The classes offer an introduction and general overview of being a contractor with the city — an arts contractor, in this case. “The class provides opportunities to understand how the city does its ‘calls for artists’ and allows artists to ask questions and gather more resources on how to market themselves and receive information on future calls,” Mills says.
Each session details the step-by-step process in the life of a work of public art. “The idea is to begin to meet with local artists and assist them in understanding the public contracting process,” she says. Each course is free and roughly two hours long.
Mills covers, among other topics, just how to make individual or group bids for a project, the initial call for artists, the application process and the required artist/vendor registration. She also outlines project specifics, basic insurance policies, material requirements, budgeting and permits.
Put together, these considerations lay the foundation city-financed public art.
“All artists are not ‘public’ artists,” she says, noting that the differences between a work commissioned for a private collector or organization is vastly different than one commissioned for a city, and thus for taxpayers. When making a bid for a public work, an artist’s submission must reach out to all audiences, or what Mills calls “universal appeal.”
The classes are dedicated to connecting and equipping artists with the resources to become better candidates for future public art projects — to build a stronger base of public artists and thus, a richer public-arts landscape.
“When you’re new to a community, or sometimes even when you’re established, you don’t always know who to call or who to talk to, or how,” says Karen Cragnolin, RiverLink’s founder and executive director. “Brenda’s that person. She’s that advocate at the city, and the city is an advocate for the arts.”

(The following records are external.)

(** * Celestial Christmas tree: the per-frame animation update and the
    gesture sampler, embedded from [components/ThreeScene.tsx] and [App.tsx].

    JavaScript numbers are IEEE-754 binary64 values; they are modelled by
    Rocq's primitive floats, whose operations are the same correctly
    rounded binary64 operations.  The particle buffers of the scene are
    [Float32Array]s: a store into them rounds the number to binary32
    ([fround]), a load widens it back exactly.  [Math.sin], [Math.cos] and
    [Math.pow] are implementation-approximated in ECMAScript and are kept
    behind the interface [JsMath]. *)

From Stdlib Require Import ZArith QArith Qabs Qpower Lia Lqa Floats.
From Stdlib Require Uint63 Ascii String.
From stdpp Require Import base list.

Set Warnings "-inexact-float".

(** ** JavaScript numbers *)

Module JsNumber.

(** [Math.fround]: the binary32 value nearest to a binary64 number (ties to
    even, overflow to an infinity, underflow through the binary32
    subnormals to a signed zero); this is the conversion a [Float32Array]
    applies on every store. *)
Definition fround (v : float) : float :=
  match Prim2SF v with
  | S754_finite s m e => SF2Prim (binary_round 24 128 s m e)
  | _ => v
  end.

(** A number that a [Float32Array] cell can hold. *)
Definition is_f32 (v : float) : Prop := fround v = v.

(** [ToBoolean] on a number: [0], [-0] and [NaN] are falsy. *)
Definition truthy (v : float) : bool :=
  negb (PrimFloat.eqb v 0%float) && negb (PrimFloat.is_nan v).

(** [a || b] on numbers. *)
Definition or_else (a b : float) : float := if truthy a then a else b.

(** A loop counter used as a number. *)
Definition of_index (i : nat) : float :=
  PrimFloat.of_uint63 (Uint63.of_Z (Z.of_nat i)).

Definition Math_PI : float := 3.141592653589793%float.

End JsNumber.
Import JsNumber.

(** The implementation-approximated part of [Math]. *)
Class JsMath := {
  Math_sin : float -> float;
  Math_cos : float -> float;
  Math_pow : float -> float -> float
}.

(** ** The parts of three.js the scene relies on *)

(** The update [this.x += (v.x - this.x) * alpha] of [Vector3.lerp], over the
    arithmetic it is run on: the scene runs it on binary64 numbers. *)
Section Lerp.
Context {T : Type} (add sub mul : T -> T -> T).

Definition lerp1 (this v alpha : T) : T := add this (mul (sub v this) alpha).
End Lerp.

Module Three.

Record Vector3 := mkVector3 { x : float; y : float; z : float }.

Definition origin : Vector3 := mkVector3 0 0 0.

(** [Vector3.set] *)
Definition set (_ : Vector3) (x y z : float) : Vector3 := mkVector3 x y z.

Definition flerp1 : float -> float -> float -> float :=
  lerp1 PrimFloat.add PrimFloat.sub PrimFloat.mul.

(** [Vector3.lerp] *)
Definition lerp (this v : Vector3) (alpha : float) : Vector3 :=
  mkVector3 (flerp1 (x this) (x v) alpha)
            (flerp1 (y this) (y v) alpha)
            (flerp1 (z this) (z v) alpha).

(** A [Float32Array]: its cells, as the numbers a load returns. *)
Abbreviation Float32Array := (list float).

(** [new Float32Array(n)] is zero-filled. *)
Definition new_Float32Array (n : nat) : Float32Array := replicate n 0%float.

(** [a[i]] used as a number; out of range the load is [undefined], which
    arithmetic and stores read as [NaN]. *)
Definition load (a : Float32Array) (i : nat) : float := default nan (a !! i).

(** [a[i] = v]: rounds to binary32; out of range the store is ignored. *)
Definition store (a : Float32Array) (i : nat) (v : float) : Float32Array :=
  <[i := fround v]> a.

(** [PointsMaterial], the two fields the animation writes. *)
Record PointsMaterial := mkPointsMaterial { opacity : float; size : float }.

(** A memory panel: the mesh position, the opacity of its
    [MeshBasicMaterial] and [userData.birth]. *)
Record Mesh := mkMesh { position : Vector3; mat_opacity : float; birth : float }.

(** The [x] and [y] fields of [Group.rotation]. *)
Record Euler := mkEuler { rx : float; ry : float }.

End Three.

(** ** components/ThreeScene.tsx *)

Section ThreeScene.
Context {M : JsMath}.
Import Three.
Local Open Scope float_scope.

Definition vortexCount : nat := 3000.
Definition trailCount : nat := 100.

(** The refs and scene objects the callbacks close over. *)
Record Scene := mkScene {
  targetHandPos : Vector3;
  currentHandPos : Vector3;
  isPinchingRef : bool;
  mainGroup_rotation : Euler;
  memoriesGroup : list Mesh;
  vPos : Float32Array;
  vVel : Float32Array;
  vMat : PointsMaterial;
  tPos : Float32Array
}.

(** The loop that places the vortex particles; [rand k] is the [k]-th
    result of [Math.random], [n] the iterations left, [i] the counter. *)
Fixpoint vortex_fill (rand : nat -> float) (n i : nat)
    (vPos vVel : Float32Array) : Float32Array * Float32Array :=
  match n with
  | O => (vPos, vVel)
  | S n' =>
      let r := 5 + rand (4 * i)%nat * 25 in
      let theta := rand (4 * i + 1)%nat * Math_PI * 2 in
      let vPos := store vPos (i * 3) (Math_cos theta * r) in
      let vPos := store vPos (i * 3 + 1) ((rand (4 * i + 2)%nat - 0.2) * 40) in
      let vPos := store vPos (i * 3 + 2) (Math_sin theta * r) in
      let vVel := store vVel i (0.2 + rand (4 * i + 3)%nat * 0.5) in
      vortex_fill rand n' (S i) vPos vVel
  end.

(** The state the effect leaves behind once the scene is built. *)
Definition initial_scene (rand : nat -> float) : Scene :=
  let vortex :=
    vortex_fill rand vortexCount 0
      (new_Float32Array (vortexCount * 3)) (new_Float32Array vortexCount) in
  let tPos :=
    foldl (fun t i => store t i 0) (new_Float32Array (trailCount * 3))
          (seq 0 (trailCount * 3)) in
  mkScene (mkVector3 0 0 0) (mkVector3 0 0 0) false (mkEuler 0 0) []
          (fst vortex) (snd vortex) (mkPointsMaterial 0.4 0.12) tPos.

Definition updateHandInteraction (x y : float) (isPinching : bool)
    (s : Scene) : Scene :=
  let target := set (targetHandPos s) ((x - 0.5) * 50) ((0.5 - y) * 40) 10 in
  let targetRX := (y - 0.5) * 0.3 in
  let targetRY := (x - 0.5) * 0.6 in
  let rot := mainGroup_rotation s in
  let rot := mkEuler (rx rot + (targetRX - rx rot) * 0.05) (ry rot) in
  let rot := mkEuler (rx rot) (ry rot + (targetRY - ry rot) * 0.05) in
  mkScene target (currentHandPos s) isPinching rot (memoriesGroup s)
          (vPos s) (vVel s) (vMat s) (tPos s).

(** The [textureLoader.load] callback of [addMemory]; [r1 r2 r3] are its
    three [Math.random] results, [now] is [clock.getElapsedTime()].  The
    orientation that [lookAt] gives the mesh plays no part in the animation
    and is left out. *)
Definition addMemory_loaded (r1 r2 r3 now : float) (s : Scene) : Scene :=
  let angle := r1 * Math_PI * 2 in
  let radius := 12 + r2 * 5 in
  let height := r3 * 25 - 5 in
  let mesh :=
    mkMesh (mkVector3 (Math_cos angle * radius) height (Math_sin angle * radius))
           0 now in
  mkScene (targetHandPos s) (currentHandPos s) (isPinchingRef s)
          (mainGroup_rotation s) (memoriesGroup s ++ [mesh])
          (vPos s) (vVel s) (vMat s) (tPos s).

(** Step 1 of [animate]: the body of the vortex loop at counter [i]. *)
Definition vortex_rotate (elapsed : float) (vVel : Float32Array) (i : nat)
    (vPositions : Float32Array) : Float32Array :=
  let x := load vPositions (i * 3) in
  let z := load vPositions (i * 3 + 2) in
  let angle := load vVel i * 0.01 in
  let vPositions :=
    store vPositions (i * 3) (x * Math_cos angle - z * Math_sin angle) in
  let vPositions :=
    store vPositions (i * 3 + 2) (x * Math_sin angle + z * Math_cos angle) in
  store vPositions (i * 3 + 1)
        (load vPositions (i * 3 + 1) + Math_sin (elapsed + of_index i) * 0.01).

(** [for (let i = 0; i < vortexCount; i++)] with [n] iterations left. *)
Fixpoint vortex_advance (elapsed : float) (vVel : Float32Array) (n i : nat)
    (vPositions : Float32Array) : Float32Array :=
  match n with
  | O => vPositions
  | S n' =>
      vortex_advance elapsed vVel n' (S i) (vortex_rotate elapsed vVel i vPositions)
  end.

(** Step 2 of [animate]: the body of the trail loop at counter [i]. *)
Definition trail_copy (i : nat) (tPositions : Float32Array) : Float32Array :=
  let tPositions := store tPositions (i * 3) (load tPositions ((i - 1) * 3)) in
  let tPositions :=
    store tPositions (i * 3 + 1) (load tPositions ((i - 1) * 3 + 1)) in
  store tPositions (i * 3 + 2) (load tPositions ((i - 1) * 3 + 2)).

(** [for (let i = trailCount - 1; i > 0; i--)], entered with counter [i]. *)
Fixpoint trail_shift (i : nat) (tPositions : Float32Array) : Float32Array :=
  match i with
  | O => tPositions
  | S i' => trail_shift i' (trail_copy i tPositions)
  end.

Definition trail_step (current : Vector3) (tPositions : Float32Array)
    : Float32Array :=
  let tPositions := trail_shift (trailCount - 1) tPositions in
  let tPositions := store tPositions 0 (x current) in
  let tPositions := store tPositions 1 (y current) in
  store tPositions 2 (z current).

(** Step 4 of [animate]: the [forEach] callback on one memory panel. *)
Definition memory_frame (elapsed : float) (mesh : Mesh) : Mesh :=
  let age := elapsed - or_else (birth mesh) 0 in
  let opacity := if age <? 2 then age / 2 else mat_opacity mesh in
  let p := position mesh in
  mkMesh (mkVector3 (x p) (y p + Math_sin (elapsed + x p) * 0.01) (z p))
         opacity (birth mesh).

The courses are part of the city’s effort to streamline and enhance its public-art policies following the move of its art acquisitions from an arts-focused commission to an office dealing with community and economic development. Part of that shift involves maintaining the city’s art collection, which includes such works as the Urban Trail, the “Energy Loop,” “Deco Gecko,” and most recently the “Daydreamer“ piece at 51 Biltmore Ave.. And it includes managing public works affiliated with Capital Improvements Projects. Each CIP apportions 1 percent of its budget toward a piece of public art. As more of CIPs get underway — from parking garages to RAD infrastructure construction projects — more opportunities for public art will arise, Mills says.
So far, each class has been identical and covered only the basics. But Mills sees the program as flexible and capable of site-specific evolution, and they’ll ultimately conform to the needs of specific projects and neighborhoods, she says.
“The River Arts District is set for redevelopment, and these types of outreach and information sessions will be vital to identifying local artists for public art projects,” she says.
The classes are free and open to the public. Attendees are required to sign up in advance. Artists can register by calling or emailing RiverLink or contacting the city’s Economic Development office. The next sessions will be held Wednesday, Dec. 10, and Thursday, Jan. 29, at RiverLink’s office in the River Arts District.